Under the agreement, Schetter said, the university will own all inventions that come out of research done anywhere on campus. However, he said, the university will license specific inventions to Nelson with a degree of exclusivity that reflects the monetary support that the company contributed to research of the invention.

For that marketing right, Nelson will pay the University of California a licensing fee and royalties based on percentages of revenues that the inventions generate.

Schetter said that although the agreement with Nelson may eventually produce substantial revenue, UCI expects to get very little for a number of years. By a state formula, he said, 15% of royalties go to the state’s general fund, with the rest being divided equally between the inventor and the university patent office. He said the campus will receive from the state any funds remaining after the costs of operating the patent office are paid.

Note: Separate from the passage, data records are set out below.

(* ===== verification/PmfsHistory.v ===== *)
(** * PMFS: histories of transactions

    [idle] is the state of a journal with no transaction open, which the
    initialisation establishes and every transaction restores.  From an idle
    journal a list of jobs runs one after the other ([history]); a crash at any
    point mounts to the contents after some prefix of the jobs
    ([history_atomic_at]).  The proof runs each transaction from what the ones
    before left durable: the code does not depend on the log of its own events
    ([oblivious]). *)

From stdpp Require Import base list gmap.
From Stdlib Require Import ZArith Lia.
From coqutil Require Import Byte Word.LittleEndianList.
From S2P Require Import Prelude PMem NovaBase PmfsJournal PmfsRecover PmfsMount PmfsCrash.
From S2P Require Import PmfsRemount PmfsTx PmfsAtomic PmfsCommit.

Local Open Scope Z_scope.

(** ** Runs that depend on the memory alone *)

Definition oblivious {A} (p : PM A) : Prop :=
  ∀ s1 s2 a s1', mem_eq (view s1) (view s2) → p s1 = Ok (a, s1') →
  ∃ es, s1' = log_state s1 es ∧ p s2 = Ok (a, log_state s2 es).

Create HintDb oblivious.

Lemma oblivious_ret {A} (a : A) : oblivious (mret a).
Proof. intros s1 s2 b s1' _ [= -> ->]. exists []. by rewrite !log_state_nil. Qed.

Lemma oblivious_bind {A B} (p : PM A) (f : A → PM B) :
  oblivious p → (∀ a, oblivious (f a)) → oblivious (p ≫= f).
Proof.
  intros Hp Hf s1 s2 b s1' Hs Hrun. apply bind_inv in Hrun as (a & s & Ha & Hb).
  destruct (Hp s1 s2 a s Hs Ha) as (es & -> & Ha').
  destruct (Hf a (log_state s1 es) (log_state s2 es) b s1') as (es' & -> & Hb'); [|done|].
  - simpl. by rewrite Hs.
  - exists (es ++ es'). rewrite log_state_app. split; [done|].
    by rewrite (bind_Ok _ _ _ _ _ Ha'), <- log_state_app.
Qed.

Lemma oblivious_emits es : oblivious (emits es).
Proof. intros s1 s2 a s1' _ [= <- <-]. by exists es. Qed.
Lemma oblivious_emit e : oblivious (emit e).
Proof. intros s1 s2 a s1' _ [= <- <-]. by exists [e]. Qed.
Lemma oblivious_fetch n a : oblivious (fetch n a).
Proof.
  intros s1 s2 b s1' Hs [= <- <-]. exists []. rewrite !log_state_nil. split; [done|].
  unfold fetch, gets. by rewrite Hs.
Qed.
Lemma oblivious_bytes a n : oblivious (gets (λ s, read_bytes (view s) a n)).
Proof.
  intros s1 s2 b s1' Hs [= <- <-]. exists []. rewrite !log_state_nil. split; [done|].
  unfold gets. by rewrite (read_bytes_ext (view s2) (view s1)) by (by apply mem_eq_agree).
Qed.
Lemma oblivious_bug {A} : oblivious (bug : PM A).
Proof. done. Qed.
Lemma oblivious_fuel {A} : oblivious (out_of_fuel : PM A).
Proof. done. Qed.
Lemma oblivious_deref p : oblivious (deref p).
Proof. destruct p; [apply oblivious_ret|apply oblivious_bug]. Qed.
Lemma oblivious_if {A} (c : bool) (p q : PM A) :
  oblivious p → oblivious q → oblivious (if c then p else q).
Proof. by destruct c. Qed.
Lemma oblivious_when c p : oblivious p → oblivious (when c p).
Proof. intros Hp. apply oblivious_if; [done|apply oblivious_ret]. Qed.
Lemma oblivious_store n a v : oblivious (store n a v).
Proof. apply oblivious_emit. Qed.

#[export] Hint Resolve oblivious_ret oblivious_emits oblivious_emit oblivious_fetch oblivious_bytes
  oblivious_bug oblivious_fuel oblivious_deref oblivious_store : oblivious.

(** Follows the structure of the code; calls are left to the hints. *)
Ltac oblivious :=
  repeat first
    [ solve [auto with oblivious]
    | match goal with
      | |- oblivious (_ ≫= _) => apply oblivious_bind; [|intros ?]
      | |- oblivious (when _ _) => apply oblivious_when
      | |- oblivious (match ?x with _ => _ end) => destruct x
      | |- oblivious (let _ := _ in _) => cbv zeta
      end ].

Section Oblivious.
Context `{CachedWrite}.
Variable clwb : bool.

Lemma oblivious_flush_loop fuel c buf i len : oblivious (flush_loop fuel c buf i len).
Proof. revert i. induction fuel as [|fuel IH]; intros i; simpl; oblivious. Qed.
Hint Resolve oblivious_flush_loop : oblivious.

Lemma oblivious_barrier : oblivious PERSISTENT_BARRIER.
Proof. apply oblivious_emit. Qed.
Hint Resolve oblivious_barrier : oblivious.

Lemma oblivious_flush buf len fence : oblivious (pmfs_flush_buffer clwb buf len fence).
Proof. unfold pmfs_flush_buffer. oblivious. Qed.
Lemma oblivious_memcpy dst src n : oblivious (memcpy dst src n).
Proof. unfold memcpy. oblivious. Qed.
Lemma oblivious_journal : oblivious pmfs_get_journal.
Proof. apply oblivious_fetch. Qed.
Hint Resolve oblivious_flush oblivious_memcpy oblivious_journal : oblivious.

Lemma oblivious_undo_loop k start g : oblivious (undo_loop clwb k start g).
Proof. induction k as [|k IH]; simpl; unfold pmfs_undo_logentry; oblivious. Qed.
Hint Resolve oblivious_undo_loop : oblivious.

Lemma oblivious_undo trans : oblivious (pmfs_undo_transaction clwb trans).
Proof. unfold pmfs_undo_transaction. oblivious. Qed.

Lemma oblivious_flush_trans k redo le : oblivious (flush_trans_loop clwb k redo le).
Proof. revert le. induction k as [|k IH]; intros le; simpl; oblivious. Qed.
Hint Resolve oblivious_undo oblivious_flush_trans : oblivious.

Lemma oblivious_redo_loop k le g r : oblivious (redo_loop clwb k le g r).
Proof. revert le. induction k as [|k IH]; intros le; simpl; oblivious. Qed.
Hint Resolve oblivious_redo_loop : oblivious.

Lemma oblivious_invalidate_loop k le : oblivious (invalidate_loop clwb k le).
Proof. revert le. induction k as [|k IH]; intros le; simpl; unfold invalidate_gen_id; oblivious. Qed.
Hint Resolve oblivious_invalidate_loop : oblivious.

Lemma oblivious_process_loop fuel sbi r : ∀ t h nh tl le n,
  oblivious (process_loop clwb fuel sbi r t h nh tl le n).
Proof.
  induction fuel as [|fuel IH]; intros; simpl;
    unfold pmfs_redo_transaction, pmfs_invalidate_logentries; oblivious.
Qed.
Hint Resolve oblivious_process_loop : oblivious.

Lemma oblivious_clean_loop fuel sbi : ∀ tl g h n, oblivious (clean_loop clwb fuel sbi tl g h n).
Proof.
  induction fuel as [|fuel IH]; intros; simpl; unfold pmfs_process_transaction, invalidate_gen_id; oblivious.
Qed.
Hint Resolve oblivious_clean_loop : oblivious.

Lemma oblivious_free sbi : oblivious (pmfs_free_logentries clwb sbi).
Proof. unfold pmfs_free_logentries, pmfs_clean_journal. oblivious. Qed.
Hint Resolve oblivious_free : oblivious.

Lemma oblivious_free_retry k sbi : ∀ a r f, oblivious (free_retry clwb k sbi a r f).
Proof. induction k as [|k IH]; intros; cbn [free_retry]; oblivious. Qed.
Hint Resolve oblivious_free_retry : oblivious.

Lemma oblivious_reserve fuel sbi : ∀ j h t r, oblivious (reserve clwb fuel sbi j h t r).
Proof. induction fuel as [|fuel IH]; intros; cbn [reserve]; oblivious. Qed.
Hint Resolve oblivious_reserve : oblivious.

Lemma oblivious_new fuel sbi new k : oblivious (pmfs_new_transaction clwb fuel sbi new k).
Proof. unfold pmfs_new_transaction. oblivious. Qed.
Hint Resolve oblivious_new : oblivious.

Lemma oblivious_add_loop k sbi : ∀ i n ls addr sz le ty t,
  oblivious (add_loop clwb k sbi i n ls addr sz le ty t).
Proof.
  induction k as [|k IH]; intros; simpl; unfold pmfs_commit_logentry, pmfs_flush_transaction; oblivious.
Qed.
Hint Resolve oblivious_add_loop : oblivious.

Lemma oblivious_add sbi t addr sz ty : oblivious (pmfs_add_logentry clwb sbi t addr sz ty).
Proof. unfold pmfs_add_logentry. oblivious. Qed.
Hint Resolve oblivious_add : oblivious.

Lemma oblivious_run_steps sbi steps : ∀ t, oblivious (run_steps clwb sbi t steps).
Proof. induction steps as [|[]]; intros; simpl; oblivious. Qed.
Hint Resolve oblivious_run_steps : oblivious.

Theorem oblivious_transaction sbi self n steps commit :
  oblivious (transaction clwb sbi self n steps commit).
Proof.
  unfold transaction, pmfs_commit_transaction, pmfs_abort_transaction. oblivious.
Qed.
End Oblivious.

(** ** Idle journals *)

(** Between transactions: the slots [S] in use are settled, their ids are below
    [tid], and the next [k] slots are free. *)
Record idle (l : layout) (m : mem) (hd g : Z) (S : list (option lentry)) (tid k : Z) : Prop := {
  id_state : jstate l m hd (hd + nslots S) g;
  id_slots : slots m g (l_base l + hd) S;
  id_head : 0 <= hd ∧ hd mod 64 = 0;
  id_gen : 0 <= g < 2 ^ 16 ∧ g ≠ MAX_GEN_ID;
  id_settled : settled S;
  id_older e : Some e ∈ S → e_tid e < tid;
  id_tid : 0 <= tid;
  id_room : 0 <= k ∧ hd + nslots S + LOGENTRY_SIZE * k < l_size l;
  id_free : dead_slots m g (l_base l + (hd + nslots S)) (Z.to_nat k)
}.

(** The first transaction of an idle journal. *)
Lemma idle_ready l m hd g S tid k n :
  idle l m hd g S tid k → tid < 2 ^ 32 → 0 <= n → n + 1 <= k → ready l m hd g S tid n.
Proof.
  intros [H1 H2 H3 H4 H5 H6 H7 [_ H8] H9] Ht Hn Hk. constructor; try done.
  - intros e He%H6. lia.
  - unfold tail1, tail0, LOGENTRY_SIZE in *. lia.
  - unfold slot0, tail0, cap.
    replace (Z.to_nat k) with (Z.to_nat (n + 1) + (Z.to_nat k - Z.to_nat (n + 1)))%nat in H9 by lia.
    by apply dead_slots_split in H9 as [H9 _].
Qed.

Lemma idle_next `{CachedWrite} clwb l m hd g S tid k n es v E ty :
  idle l m hd g S tid k → 0 <= n → n + 1 <= k → ended clwb l m hd g S tid n es v E ty →
  idle l (durable (pexec (start_state m) es)) hd g (S ++ closed_slots tid n E ty) (tid + 1) (k - (n + 1)).
Proof.
  intros [H1 H2 H3 H4 H5 H6 H7 [_ H8] H9] Hn Hk [_ _ _ _ _ Hsz Htid Hrest Hst Hsl Hset].
  pose proof (nslots_nonneg S) as HS.
  assert (Et : hd + nslots (S ++ closed_slots tid n E ty) = tail1 hd S n).
  { rewrite nslots_app, Hsz. unfold tail1, tail0. lia. }
  constructor; rewrite ?Et; try done.
  - intros e [He%H6|He%Htid]%elem_of_app; lia.
  - lia.
  - unfold tail1, tail0, LOGENTRY_SIZE in *. lia.
  - replace (Z.to_nat k) with (Z.to_nat (n + 1) + Z.to_nat (k - (n + 1)))%nat in H9 by lia.
    apply dead_slots_split in H9 as [_ H9]. rewrite Z2Nat.id in H9 by lia.
    eapply slots_ext; [symmetry; eapply agree_mono; [exact Hrest|]|].
    2: { unfold dead_slots in *. replace (l_base l + tail1 hd S n) with
      (l_base l + (hd + nslots S) + LOGENTRY_SIZE * (n + 1)) by (unfold tail1, tail0; lia). exact H9. }
    intros x Hx. unfold nslots in Hx at 1. rewrite length_replicate in Hx.
    unfold entries, slot0, tail1, tail0, in_range, LOGENTRY_SIZE in *. lia.
Qed.

(** ** Histories *)

Record job := Job {
  job_self : Z;               (* the address of the transaction object *)
  job_room : Z;               (* [max_log_entries] *)
  job_steps : list tx_step;
  job_commit : bool
}.

Fixpoint history `{CachedWrite} (clwb : bool) (sbi : pmfs_sb_info) (jobs : list job)
  : PM (list Z * pmfs_sb_info) :=
  match jobs with
  | [] => mret ([], sbi)
  | j :: jobs =>
      '(r, sbi) ← transaction clwb sbi (job_self j) (job_room j) (job_steps j) (job_commit j);
      '(rs, sbi) ← history clwb sbi jobs;
      mret (r :: rs, sbi)
  end.

Lemma oblivious_history `{CachedWrite} clwb jobs : ∀ sbi, oblivious (history clwb sbi jobs).
Proof.
  induction jobs as [|j jobs IH]; intros sbi; simpl; [apply oblivious_ret|].
  apply oblivious_bind; [apply oblivious_transaction|]. intros [r sbi'].
  apply oblivious_bind; [apply IH|]. intros [rs sbi'']. apply oblivious_ret.
Qed.

(** The contents after the jobs: each committed one has its stores applied. *)
Fixpoint contents (m : mem) (jobs : list job) : mem :=
  match jobs with
  | [] => m
  | j :: jobs => contents (outcome m (job_steps j) (job_commit j)) jobs
  end.

Definition job_ok (l : layout) (j : job) : Prop :=
  steps_ok l [] (job_steps j) ∧ 0 <= job_room j ∧ steps_entries (job_steps j) <= job_room j.

(** The slots the jobs reserve. *)
Fixpoint jobs_slots (jobs : list job) : Z :=
  match jobs with
  | [] => 0
  | j :: jobs => job_room j + 1 + jobs_slots jobs
  end.

Lemma contents_local jobs m1 m2 x : m1 !!! x = m2 !!! x → contents m1 jobs !!! x = contents m2 jobs !!! x.
Proof.
  revert m1 m2. induction jobs as [|j jobs IH]; intros m1 m2 Hx; [done|]. simpl. apply IH.
  unfold outcome. destruct (job_commit j); [by apply apply_events_local|done].
Qed.

Section History.
Context `{CachedWrite}.
Variables (clwb : bool) (l : layout).
Hypothesis Hl : layout_ok l.

Lemma idle_recovers m hd g S tid k : idle l m hd g S tid k → recovers_to clwb l g m m.
Proof using All.
  intros [Hs Hsl Hh [Hg _] HS Ho Htid [Hk Hroom] _] c Hc.
  apply (mount_survives clwb l Hl c m hd g (-1) S []); try done; try lia.
  - constructor; rewrite ?app_nil_r; try done. unfold LOGENTRY_SIZE in *. lia.
  - by eapply (slots_fresh m g (l_base l + hd)).
  - split; [done|]. by intros e ?%elem_of_nil.
Qed.

Theorem history_atomic_at jobs : ∀ sbi m0 hd g S tid k,
  idle l m0 hd g S tid k → redo_log sbi = false → jsize sbi = l_size l →
  next_transaction_id sbi = tid → tid + Z.of_nat (length jobs) < 2 ^ 32 →
  Forall (job_ok l) jobs → jobs_slots jobs <= k →
  ∃ sbi' s' S' m', history clwb sbi jobs (Cpu m0 []) = Ok ((replicate (length jobs) 0, sbi'), s') ∧
    view s' = apply_events m0 (evs s') ∧ Forall ev_ok (evs s') ∧
    (∀ m, crash_during (start_state m0) (evs s') m →
      ∃ n, recovers_to clwb l g (contents m0 (take n jobs)) m) ∧
    pexec (start_state m0) (evs s') = PState m' [] ∧ agree (data l) m' (contents m0 jobs) ∧
    idle l m' hd g S' (tid + Z.of_nat (length jobs)) (k - jobs_slots jobs).
Proof using All.
  induction jobs as [|j jobs IH]; intros sbi m0 hd g S tid k Hid Hr Hj Hn Ht Hok Hk.
  { exists sbi, (Cpu m0 []), S, m0. split_and!; try done.
    - intros m ->%crash_during_nil; [|done]. exists O. by eapply idle_recovers.
    - by rewrite Z.add_0_r, Z.sub_0_r. }
  apply Forall_cons in Hok as [(Hst & Hroom & Hen) Hok]. cbn [length jobs_slots] in *.
  assert (Hk' : 0 <= jobs_slots jobs).
  { clear -Hok. induction Hok as [|j jobs (_ & Hj & _) Hok IH]; simpl; lia. }
  pose proof (id_tid _ _ _ _ _ _ _ Hid) as Htid.
  assert (Hready : ready l m0 hd g S tid (job_room j)) by (eapply idle_ready; [done|lia..]).
  destruct (transaction_ends clwb l Hl m0 hd g S tid (job_room j) Hready sbi (job_self j)
    (job_steps j) Hr Hj Hn Hst Hen (job_commit j))
    as (E & ty & sbi1 & s1 & Hrun & Hr1 & Hj1 & Hn1 & Hv1 & Hend).
  set (v := outcome m0 (job_steps j) (job_commit j)) in *.
  set (m1 := durable (pexec (start_state m0) (evs s1))).
  assert (Em : pexec (start_state m0) (evs s1) = PState m1 []).
  { unfold m1. pose proof (en_done _ _ _ _ _ _ _ _ _ _ _ _ Hend) as Hq.
    destruct (pexec (start_state m0) (evs s1)). simpl in *. by rewrite Hq. }
  assert (Hid1 : idle l m1 hd g (S ++ closed_slots tid (job_room j) E ty) (tid + 1) (k - (job_room j + 1))).
  { eapply idle_next; [done..|lia|exact Hend]. }
  destruct (IH sbi1 m1 hd g _ (tid + 1) (k - (job_room j + 1)) Hid1)
    as (sbi2 & s2 & S2 & m2 & Hh & Hv2 & Hok2 & Hc2 & Em2 & Ha2 & Hid2); try done; try lia.
  { rewrite Hn1. apply wrap_small; lia. }
  assert (Hm1 : mem_eq m1 (view s1)).
  { pose proof (pview_pexec (start_state m0) (evs s1)) as Hp. rewrite Em in Hp. rewrite Hv1.
    apply Hp; [apply pwf_nil|apply Hend]. }
  destruct (oblivious_history clwb jobs sbi1 (Cpu m1 []) s1 _ _ Hm1 Hh) as (es & -> & Hh').
  simpl evs in *. assert (Hcont : agree (data l) m1 v) by apply Hend.
  exists sbi2. eexists. exists S2, m2. split; [|split_and!].
  - cbn [history]. erewrite bind_Ok; [|exact Hrun]. cbn beta iota.
    erewrite bind_Ok; [|exact Hh']. reflexivity.
  - simpl. by rewrite Hv1, (apply_events_app m0).
  - simpl. apply Forall_app_2; [apply Hend|done].
  - intros m [Hm|Hm]%crash_during_app.
    + apply (en_crash _ _ _ _ _ _ _ _ _ _ _ _ Hend) in Hm as [Hm|Hm]; [by exists O|by exists 1%nat].
    + rewrite Em in Hm. apply Hc2 in Hm as [i Hm]. exists (Datatypes.S i). simpl.
      eapply recovers_agree; [|exact Hm]. intros x Hx. by apply contents_local, Hcont.
  - simpl. by rewrite pexec_app, Em.
  - etrans; [exact Ha2|]. intros x Hx. cbn [contents]. by apply contents_local, Hcont.
  - replace (tid + Z.of_nat (Datatypes.S (length jobs))) with (tid + 1 + Z.of_nat (length jobs)) by lia.
    by replace (k - (job_room j + 1 + jobs_slots jobs)) with (k - (job_room j + 1) - jobs_slots jobs) by lia.
Qed.
End History.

Most important, he said, by encouraging joint projects between Nelson and UCI professors--primarily in the UCI College of Medicine and the School of Biological Sciences--UCI hopes “to speed the transfer of university-developed technology to the benefit of the public.”

Change in Direction

McAfee said Nelson’s interest in increasing the number of research endeavors with UCI as well as with other universities has been enhanced by a change in corporate direction since the company was bought last year by the Ethyl Corp. Ethyl is a large chemical and petroleum products maker based in Richmond, Va. McAfee said that Ethyl has substantially increased the funds available for research at Nelson. Nelson’s previous mission was to find technology on university campuses and sell it to other pharmaceutical companies for commercial development, he said. Now, however, he said, the company intends to do all development itself and take the new drugs to market.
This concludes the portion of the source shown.